W3C

The RDFa DOM API

W3C Working Draft 21 April 2010

This version:
http://www.w3.org/TR/2010/WD-rdfa-dom-api-20100421/
Latest published version:
http://www.w3.org/TR/rdfa-dom-api/
Latest editor's draft:
http://dev.w3.org/rdfa/rdfa-dom-api.html
Editors:
Benjamin Adrian, German Research Center for Artificial Intelligence GmbH
Manu Sporny, Digital Bazaar, Inc.

Abstract

This specification defines an Application Programming Interface (API) for accessing RDFa [RDFA-SYNTAX] data contained in the Document Object Model (DOM) [DOM-LEVEL-3-CORE] of a structured document, such as SVG [SVG12], XHTML [[!XHTML+RDFa]] or HTML [[!XHTML+RDFa]].

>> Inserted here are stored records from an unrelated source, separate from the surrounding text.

Lemma tryFetchAndParse_result_consistent_witness :
  exists r jar', try_with text500 "https://ex.com/a" Googlebot [] ok_with_cookie = Ok (r, jar') /\
    strategy r = Googlebot.
Proof.
  destruct (try_with text500 "https://ex.com/a" Googlebot [] ok_with_cookie) as [[r jar']|m] eqn:E;
    [|vm_compute in E; discriminate E].
  exists r, jar'. split; [reflexivity|].
  exact (proj1 (tryFetchAndParse_result_consistent _ _ _ _ _ _ _ _ _ _ _ _ _ _ E)).
Defined.

Section Handler.
Variable Document : Type.
Variable readability : string -> string -> Outcome (Document * option Parsed).
Variable getAttribute : Document -> string -> option string.
Variable document_title : Document -> option string.
Variable extractDateFromDom : Document -> option string.
Variable extractImageFromDom : Document -> option string.
Variable getTextDirection : option string -> string -> Dir.
Variable sanitizeHtml : string -> string.
Variable net : nat -> FetchStrategy -> option string -> NetEvent.
Variable diffbot : string -> string -> DiffbotRaw + string.
Variable wayback : string -> WaybackResponse.
Variable ArticleRequestSchema_safeParse : option string -> option string -> string + (string * string).
Variable ArticleResponseSchema_parse : ArticleResponse -> Outcome ArticleResponse.
Variable ErrorResponseSchema_parse : ErrorResponse -> Outcome ErrorResponse.
Variable fromError_text : CachedArticle -> string.

(** X20: an article that [fetchArticle] returns, from any source, carries
    the URL it was fetched from as its cache URL. *)
Theorem fetchArticle_cacheURL (u src : string) (o : option string) a c :
  (fetchArticle Document readability getAttribute document_title extractDateFromDom
    extractImageFromDom getTextDirection sanitizeHtml net diffbot wayback
    u src o) = Ok (SArticle a c) -> c = u.
Proof. apply fetchArticle_url. Qed.

(** X21: [GET] leaves the cache as it was, unless the request was valid, its
    URL normalised to [n] and [fetchArticle] returned an article; then the
    cache is the one [saveOrReturnLongerArticle] leaves under [source:n]. *)
Theorem GET_cache_effect (url source : option string) (st : Store) :
  snd ((GET Document readability getAttribute document_title extractDateFromDom
    extractImageFromDom getTextDirection sanitizeHtml net diffbot wayback
    ArticleRequestSchema_safeParse ArticleResponseSchema_parse ErrorResponseSchema_parse
    fromError_text
    url source st)) = st \/
  exists u src n a c,
    ArticleRequestSchema_safeParse url source = inr (u, src) /\
    extractArticleUrl u = Ok n /\
    (fetchArticle Document readability getAttribute document_title extractDateFromDom
    extractImageFromDom getTextDirection sanitizeHtml net diffbot wayback
    (getUrlWithSource src u) src (Some u)) = Ok (SArticle a c) /\
    snd ((GET Document readability getAttribute document_title extractDateFromDom
    extractImageFromDom getTextDirection sanitizeHtml net diffbot wayback
    ArticleRequestSchema_safeParse ArticleResponseSchema_parse ErrorResponseSchema_parse
    fromError_text
    url source st)) = snd (saveOrReturnLongerArticle (src ++ ":" ++ n) a st).
Proof. apply GET_store. Qed.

RDFa is a serialization format of the Resource Description Framework RDF [RDF-PRIMER]. The RDFa DOM API provides methods to extract RDF triples from the document that contain RDFa data. The RDFa DOM API also provides a mechanism that allows developers to search the document for RDF data using developer-defined search functions.

Status of This Document

This section describes the status of this document at the time of its publication. Other documents may supersede this document. A list of current W3C publications and the latest revision of this technical report can be found in the W3C technical reports index at http://www.w3.org/TR/.

This document was published by the RDFa Working Group as a First Public Working Draft. This document is intended to become a W3C Recommendation. If you wish to make comments regarding this document, please send them to public-rdfa-wg@w3.org@w3.org (subscribe, archives). All feedback is welcome.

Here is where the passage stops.